Seiring perkembangan India, lanskap kesadaran dan aktivitas kesehatan seksual perlahan berkembang. Generasi muda semakin terbuka tentang hubungan seksual, sementara akses terhadap layanan kesehatan seksual semakin membaik, terutama di wilayah perkotaan. Namun, stigma sosial dan kurangnya pendidikan seksual yang komprehensif masih menjadi hambatan yang signifikan. Sangat penting untuk terus mengadvokasi diskusi terbuka, pendidikan seks yang komprehensif, dan akses yang lebih baik terhadap layanan kesehatan untuk memastikan kesadaran kesehatan seksual menjangkau seluruh pelosok negeri.

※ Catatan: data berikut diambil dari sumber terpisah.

#[export] Instance LivePrice_Model : Model LivePrice.t := {
  pk := LivePrice.id;
  set_pk i x :=
    LivePrice.mk (Some i) (LivePrice.stock_id x) (LivePrice.timestamp x)
      (LivePrice.price x) (LivePrice.volume x);
  column_defaults now x :=
    LivePrice.mk (LivePrice.id x) (LivePrice.stock_id x)
      (Some (or_else (LivePrice.timestamp x) now))
      (LivePrice.price x) (LivePrice.volume x);
  bindable x :=
    fits_int64 (LivePrice.id x) && fits_int64 (LivePrice.stock_id x)
    && fits_int64 (LivePrice.volume x);
  as_stored x :=
    LivePrice.mk (LivePrice.id x) (LivePrice.stock_id x) (LivePrice.timestamp x)
      (store_float (LivePrice.price x)) (LivePrice.volume x);
  not_null_ok x :=
    is_set (LivePrice.stock_id x) && is_set (LivePrice.timestamp x)
    && is_set (LivePrice.price x) && is_set (LivePrice.volume x);
  unique_ok _ _ := true
}.

#[export] Instance SentimentData_Model : Model SentimentData.t := {
  pk := SentimentData.id;
  set_pk i x :=
    SentimentData.mk (Some i) (SentimentData.source x) (SentimentData.timestamp x)
      (SentimentData.text x) (SentimentData.sentiment_score x)
      (SentimentData.stock_symbol x);
  column_defaults now x :=
    SentimentData.mk (SentimentData.id x) (SentimentData.source x)
      (Some (or_else (SentimentData.timestamp x) now))
      (SentimentData.text x) (SentimentData.sentiment_score x)
      (SentimentData.stock_symbol x);
  bindable x := fits_int64 (SentimentData.id x);
  as_stored x :=
    SentimentData.mk (SentimentData.id x) (SentimentData.source x)
      (SentimentData.timestamp x) (SentimentData.text x)
      (store_float (SentimentData.sentiment_score x)) (SentimentData.stock_symbol x);
  not_null_ok x :=
    is_set (SentimentData.source x) && is_set (SentimentData.timestamp x)
    && is_set (SentimentData.sentiment_score x);
  unique_ok _ _ := true
}.

#[export] Instance TradingTip_Model : Model TradingTip.t := {
  pk := TradingTip.id;
  set_pk i x :=
    TradingTip.mk (Some i) (TradingTip.timestamp x) (TradingTip.stock_symbol x)
      (TradingTip.tip_type x) (TradingTip.action x) (TradingTip.reason x)
      (TradingTip.confidence_score x);
  column_defaults now x :=
    TradingTip.mk (TradingTip.id x) (Some (or_else (TradingTip.timestamp x) now))
      (TradingTip.stock_symbol x) (TradingTip.tip_type x) (TradingTip.action x)
      (TradingTip.reason x) (TradingTip.confidence_score x);
  bindable x := fits_int64 (TradingTip.id x);
  as_stored x :=
    TradingTip.mk (TradingTip.id x) (TradingTip.timestamp x) (TradingTip.stock_symbol x)
      (TradingTip.tip_type x) (TradingTip.action x) (TradingTip.reason x)
      (store_float (TradingTip.confidence_score x));
  not_null_ok x :=
    is_set (TradingTip.timestamp x) && is_set (TradingTip.stock_symbol x)
    && is_set (TradingTip.tip_type x) && is_set (TradingTip.action x)
    && is_set (TradingTip.reason x);
  unique_ok _ _ := true
}.

(** ** The storage engine *)

Inductive constraint := UniqueViolation | NotNullViolation.

(** Exceptions the session raises to the caller. *)
Inductive error :=
| IntegrityError (c : constraint)
| OverflowError
| InvalidRequestError.

Definition result (A : Type) : Type := A + error.

Definition bind {A B : Type} (r : result A) (k : A -> result B) : result B :=
  match r with
  | inl a => k a
  | inr e => inr e
  end.

Notation "x <- r ;; k" := (bind r (fun x => k))
  (at level 61, r at next level, right associativity).
Notation "' pat <- r ;; k" := (bind r (fun x => match x with pat => k end))
  (at level 61, pat pattern, r at next level, right associativity).

(** ** Query building blocks *)

(** Order of the sort keys: NULL sorts before every value. *)
Definition key_le (a b : option datetime) : bool :=
  match a, b with
  | None, _ => true
  | Some _, None => false
  | Some x, Some y => x <=? y
  end.

Section Query.
Context {A : Type}.

Fixpoint insert_sorted (le : A -> A -> bool) (x : A) (l : list A) : list A :=
  match l with
  | [] => [x]
  | y :: l' => if le x y then x :: y :: l' else y :: insert_sorted le x l'
  end.

Definition sort (le : A -> A -> bool) (l : list A) : list A :=
  fold_right (insert_sorted le) [] l.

Hari Kesehatan Seksual Sedunia berfungsi sebagai pengingat bahwa peningkatan kesadaran kesehatan seksual bukan hanya tentang kesejahteraan individu, tetapi juga tentang menciptakan masyarakat yang memungkinkan setiap orang terlibat dalam hubungan yang terinformasi, aman, dan saling menghormati. Upaya berkelanjutan dari pemerintah, lembaga pendidikan, dan masyarakat sangat penting untuk mencapai kemajuan di bidang ini.

Kecocokan Seksual – Arti, Pentingnya, dan Tanda

Hubungan Milenial: Apakah Generasi Milenial Lebih Sedikit Melakukan Hubungan Seks?

12 Cara Melindungi Diri dari Penyakit Menular Seksual (PMS)

Kontribusi Anda tidak merupakan sumbangan amal donasiIni akan memungkinkan Bonobology untuk terus memberikan Anda informasi baru dan terkini dalam upaya kami membantu siapa pun di dunia untuk mempelajari cara melakukan apa pun.